Ook speelde in de eerdere zaak een rol dat (een deel van) de inhoud van de website die onder de domeinnaam www.jankuks.nl hangt, onrechtmatig werd geacht. In onderhavig geschil heeft Kuks niets over de eventuele onrechtmatigheid van de inhoud van de website aangevoerd. Sterker nog, Kuks voert aan dat de inhoud van de  website grotendeels overeenkomt met de (door de voorzieningenrechter te Groningen bij vonnis van 25 september 2009) niet onrechtmatig geachte  inhoud van de websitte www.sin-nl.org. Ook de inhoud van de website (in combinatie met de domeinnaam) kan dus niet tot de conclusie leiden dat het registreren en gebruiken van de domeinnaam www.drkuks.com onrechtmatig jegens Kuks moet worden geacht.
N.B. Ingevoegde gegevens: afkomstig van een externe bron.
(** * yggpub: the status dashboard of a Yggdrasil node

    A shallow embedding of [yggpub.go] (package [main]) and the properties
    of its dashboard handler: the aggregation of the switch peers reported
    by the admin socket into one summary per peer address, the rendering of
    the pie charts, and the error paths of the request handler.

    Conventions.
    - [uint64] values are integers in [0, 2^64); every addition and
      subtraction of the source is written with its wrap-around ([U64.add],
      [U64.sub]).
    - A JSON number decoded into [interface{}] is a [float64]; it is a
      [spec_float] at precision 53 (binary64).
    - A run-time panic (failed type assertion, index out of range) and
      [log.Fatalln] are outcomes of their own.
    - What the Go libraries and the outside world do in one run (files, the
      admin socket, the JSON codec, [fmt], the iteration order of maps) is
      gathered in the record [env]. *)

From Stdlib Require Import ZArith Ascii String Floats.SpecFloat.
From stdpp Require Import gmap strings list fin_maps pretty.

#[local] Set Warnings "-register-all".
#[local] Open Scope Z_scope.

(** ** Unsigned 64-bit arithmetic *)

Module U64.
Definition modulus : Z := 2 ^ 64.
Definition wrap (z : Z) : Z := z mod modulus.
Definition add (a b : Z) : Z := wrap (a + b).
Definition sub (a b : Z) : Z := wrap (a - b).
Definition in_range (z : Z) : Prop := 0 ≤ z < modulus.
End U64.

(** ** float64 and its conversion to uint64 *)

Definition float64 : Type := spec_float.

(** The correctly rounded binary64 value of an integer literal, as
    [strconv.ParseFloat(s, 64)] returns it for the literal of [n]. *)
Definition float64_of_Z (n : Z) : float64 := binary_normalize 53 1024 n 0 false.

(** The magnitude of a finite float, truncated towards zero. *)
Definition trunc_magnitude (m : positive) (e : Z) : Z := Z.shiftl (Z.pos m) e.

(** [uint64(f)]: the fraction is discarded; when the truncated value is not
    a uint64 the result is implementation-dependent, here [other f]. *)
Definition uint64_of_float64 (other : float64 → Z) (f : float64) : Z :=
  match f with
  | S754_zero _ => 0
  | S754_finite false m e =>
      let t := trunc_magnitude m e in
      if t <? U64.modulus then t else U64.wrap (other f)
  | S754_finite true m e =>
      if trunc_magnitude m e =? 0 then 0 else U64.wrap (other f)
  | _ => U64.wrap (other f)
  end.

(** ** JSON values, as [encoding/json] decodes them into [interface{}] *)

Inductive json : Type :=
  | JNull
  | JBool (b : bool)
  | JNumber (f : float64)
  | JString (s : string)
  | JArray (l : list json)
  | JObject (m : gmap string json).

(** ** Results of code that may panic *)

Inductive result (A : Type) : Type :=
  | Ok (a : A)
  | Panic.
Arguments Ok {A} a.
Arguments Panic {A}.

#[global] Instance result_ret : MRet result := λ A a, Ok a.
#[global] Instance result_bind : MBind result := λ A B f r,
  match r with
  | Ok a => f a
  | Panic => Panic
  end.

(** Type assertions [v.(T)] on the value found under a key; a missing key
    gives the nil interface, on which every assertion panics. *)
Definition as_string (v : option json) : result string :=
  match v with
  | Some (JString s) => Ok s
  | _ => Panic
  end.

Definition as_float64 (v : option json) : result float64 :=
  match v with
  | Some (JNumber f) => Ok f
  | _ => Panic
  end.

Definition as_object (v : option json) : result (gmap string json) :=
  match v with
  | Some (JObject m) => Ok m
  | _ => Panic
  end.

(** ** The data of the program *)

Record switchPortData : Type := {
  ports : list string;
  txbytes : Z;
  rxbytes : Z;
  coords : string
}.

Record URL : Type := {
  Scheme : string;
  Host : string;
  Path : string
}.

(** The package-level variables set from the command line. *)
Record config : Type := {
  nodename : string;
  adminaddr : string;
  listenaddr : string
}.

(** ** The environment of one run *)

Record env : Type := {
  (** [ioutil.ReadFile]: the contents of a file, or an error. *)
  ReadFile : string → option string;
  (** [url.Parse]. *)
  url_Parse : string → option URL;
  (** [net.Dial network address]: whether the connection is established. *)
  net_Dial : string → string → bool;
  (** [json.Marshal] of the request map. *)
  json_Marshal : gmap string json → option string;
  (** The bytes that the single [conn.Read] puts into the buffer. *)
  conn_Read : string;
  (** [json.Unmarshal data &m]: the contents of [m] afterwards, or an error. *)
  json_Unmarshal : string → gmap string json → option (gmap string json);
  (** [fmt.Fprintf w format] without operands: the text written for [format]. *)
  fmt_Sprintf : string → string;
  (** [humanize.Bytes]. *)
  humanize_Bytes : Z → string;
  (** [uint64(f)] where [f] has no uint64 value. *)
  uint64_other : float64 → Z;
  (** The order in which [range] visits the entries of a map. *)
  range_peers : gmap string json → list (string * json);
  range_peermap : gmap string switchPortData → list (string * switchPortData)
}.

(** [range] visits every entry of the map once, in some order. *)
Definition range_peers_sound (e : env) : Prop :=
  ∀ m, range_peers e m ≡ₚ map_to_list m.

Definition range_peermap_sound (e : env) : Prop :=
  ∀ m, range_peermap e m ≡ₚ map_to_list m.

(** ** Populating the peer map (yggpub.go, lines 143-165) *)

Section aggregate.
Context (e : env).

Definition to_uint64 (f : float64) : Z := uint64_of_float64 (uint64_other e) f.

(** The body of the loop [for k, v := range peers]. *)
Definition aggregate_step (st : gmap string switchPortData * Z)
    (kv : string * json) : result (gmap string switchPortData * Z) :=
  let '(peermap, totalbytes) := st in
  let '(k, v) := kv in
  peer ← as_object (Some v);
  peerip ← as_string (peer !! "ip");
  match peermap !! peerip with
  | Some peerdata =>
      ftx ← as_float64 (peer !! "bytes_sent");
      frx ← as_float64 (peer !! "bytes_recvd");
      let tx := to_uint64 ftx in
      let rx := to_uint64 frx in
      let peerdata' :=
        {| ports := ports peerdata ++ [k];
           txbytes := U64.add (txbytes peerdata) tx;
           rxbytes := U64.add (rxbytes peerdata) rx;
           coords := coords peerdata |} in
      Ok (<[peerip := peerdata']> peermap, U64.add totalbytes (U64.add tx rx))
  | None =>
      ftx ← as_float64 (peer !! "bytes_sent");
      frx ← as_float64 (peer !! "bytes_recvd");
      let tx := to_uint64 ftx in
      let rx := to_uint64 frx in
      c ← as_string (peer !! "coords");
      let peerdata :=
        {| ports := [] ++ [k]; txbytes := tx; rxbytes := rx; coords := c |} in
      ip ← as_string (peer !! "ip");
      Ok (<[ip := peerdata]> peermap, U64.add totalbytes (U64.add tx rx))
  end.

Fixpoint aggregate_loop (l : list (string * json))
    (st : gmap string switchPortData * Z) : result (gmap string switchPortData * Z) :=
  match l with
  | [] => Ok st
  | kv :: l' => st' ← aggregate_step st kv; aggregate_loop l' st'
  end.

(** [peermap] and [totalbytes] after the loop over [peers]. *)
Definition aggregate (peers : gmap string json) : result (gmap string switchPortData * Z) :=
  aggregate_loop (range_peers e peers) (∅, 0).
End aggregate.

Arguments aggregate_step : simpl never.

(** ** Strings *)

Definition nl : string := String "010"%char EmptyString.

(** [strings.Replace s old new (-1)] for a non-empty [old]: every
    non-overlapping occurrence of [old], from the left, becomes [new].
    [skip] counts the bytes of a matched occurrence still to be dropped. *)
Fixpoint Replace_from (skip : nat) (old new s : string) : string :=
  match s with
  | EmptyString => EmptyString
  | String c s' =>
      match skip with
      | S k => Replace_from k old new s'
      | O =>
          if String.prefix old s
          then new +:+ Replace_from (Nat.pred (String.length old)) old new s'
          else String c (Replace_from O old new s')
      end
  end.

Definition Replace (s old new : string) : string := Replace_from O old new s.

(** [strings.Split s "/"]. *)
Fixpoint Split_slash (s : string) : list string :=
  match s with
  | EmptyString => [EmptyString]
  | String c s' =>
      if Ascii.eqb c "/"%char then EmptyString :: Split_slash s'
      else match Split_slash s' with
           | t :: ts => String c t :: ts
           | [] => [String c EmptyString]
           end
  end.

(** ** Rendering the peers (yggpub.go, lines 167-196) *)

(** The state of the rendering loop: the [strings.Builder], [count] and
    [offset].  [count] is an [int] that counts map entries; it stays far
    below 2^63 and is kept as an integer. *)
Record render_state : Type := {
  str : string;
  count : Z;
  offset : Z
}.

Definition render_init : render_state := {| str := ""; count := 0; offset := 0 |}.

(** The text of the variable [ports] (lines 171-176); [peer.ports[0]]
    panics on an empty slice. *)
Definition ports_text (peer : switchPortData) : result string :=
  if (1 <? length (ports peer))%nat
  then Ok ("switch ports " +:+ String.concat ", " (ports peer))
  else match ports peer with
       | p :: _ => Ok ("switch port " +:+ p)
       | [] => Panic
       end.

(** Lines 177-179. *)
Definition shown_coords (peer : switchPortData) : string :=
  if String.eqb (coords peer) "[]" then "Root" else coords peer.

(** The four operands of [series: [%d, %d, %d, %d]] (line 183). *)
Definition chart_series (totalbytes off : Z) (peer : switchPortData) : list Z :=
  [off; txbytes peer; rxbytes peer;
   U64.sub (U64.sub (U64.sub totalbytes off) (txbytes peer)) (rxbytes peer)].

Definition series_text (series : list Z) : string :=
  String.concat ", " (pretty <$> series).

Section render.
Context (e : env).

(** What one iteration appends to the builder (lines 180-188). *)
Definition node_html (totalbytes : Z) (st : render_state) (ipv6 : string)
    (peer : switchPortData) (ports_s : string) : string :=
  "<div class='node'>" +:+ nl +:+
  "<div class='ct-chart ct-perfect-fourth' id='ct-" +:+ pretty (count st) +:+ "'></div>" +:+ nl +:+
  "<script>" +:+ nl +:+ "new Chartist.Pie('#ct-" +:+ pretty (count st) +:+
    "', { series: [" +:+ series_text (chart_series totalbytes (offset st) peer) +:+
    "] }, { donut: true, donutWidth: 25, donutSolid: true, startbytes: 0, showLabel: false });" +:+
    nl +:+ "</script>" +:+ nl +:+
  "<div id='ipv6'>" +:+ ipv6 +:+ "</div>" +:+ nl +:+
  "<div>" +:+ shown_coords peer +:+ " attached to " +:+ ports_s +:+ "</div>" +:+ nl +:+
  "<div>" +:+ humanize_Bytes e (txbytes peer) +:+ " sent</div>" +:+ nl +:+
  "<div>" +:+ humanize_Bytes e (rxbytes peer) +:+ " received</div>" +:+ nl +:+
  "</div>" +:+ nl.

(** The body of the loop [for ipv6, peer := range peermap]. *)
Definition render_step (totalbytes : Z) (st : render_state)
    (kv : string * switchPortData) : result render_state :=
  let '(ipv6, peer) := kv in
  ports_s ← ports_text peer;
  Ok {| str := str st +:+ node_html totalbytes st ipv6 peer ports_s;
        count := count st + 1;
        offset := U64.add (offset st) (U64.add (rxbytes peer) (txbytes peer)) |}.

Fixpoint render_loop (totalbytes : Z) (l : list (string * switchPortData))
    (st : render_state) : result render_state :=
  match l with
  | [] => Ok st
  | kv :: l' => st' ← render_step totalbytes st kv; render_loop totalbytes l' st'
  end.

Definition no_peers_notice : string :=
  "<div>There are no connected peers at this time.</div>".

(** The contents of the builder [str] at line 198. *)
Definition render (peermap : gmap string switchPortData) (totalbytes : Z) : result string :=
  st ← render_loop totalbytes (range_peermap e peermap) render_init;
  Ok (if (size peermap =? 0)%nat then str st +:+ no_peers_notice else str st).
End render.

Arguments render_step : simpl never.

(** ** The request handlers *)

(** How a request ends.  In a handler of the program: [log.Fatalln] stops
    the process, a panic unwinds the handler, or the handler returns after
    the listed writes to the [http.ResponseWriter].  Without any handler of
    the program: the mux answers by itself, with a redirect to [location]
    or with Bad Request. *)
Inductive outcome : Type :=
  | Exit
  | Panicked
  | Returned (writes : list string)
  | Redirected (location : string)
  | Refused.

Definition request_map : gmap string json :=
  <["request" := JString "getSwitchPeers"]> ∅.

Section handlers.
Context (e : env) (cfg : config).

(** The page sent on an error path: only [%PEERS%] is substituted. *)
Definition error_page (b msg : string) : outcome :=
  Returned [fmt_Sprintf e (Replace b "%PEERS%" msg)].

(** Lines 132-201, once the response showed success. *)
Definition peers_page (b : string) (m : gmap string json) : result string :=
  response ← as_object (m !! "response");
  peers ← as_object (response !! "switchpeers");
  agg ← aggregate e peers;
  s ← render e agg.1 agg.2;
  let b1 := Replace b "%HOSTNAME%" (nodename cfg) in
  let b2 := Replace b1 "%PEERS%" s in
  Ok (fmt_Sprintf e b2).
Gelet op het voorgaande heeft Kuks ook met betrekking tot de vermelding van de domeinnaam www.drkuks.com op de website www.sin-nl.org onvoldoende aangevoerd om te kunnen oordelen dat zulks onrechtmatig is jegens Kuks. De stelling van Kuks dat de (verwijzing naar) eerste genoemde website niet noodzakelijk zou zijn om de doelstellingen van SIN-nL na te streven, is hiertoe onvoldoende.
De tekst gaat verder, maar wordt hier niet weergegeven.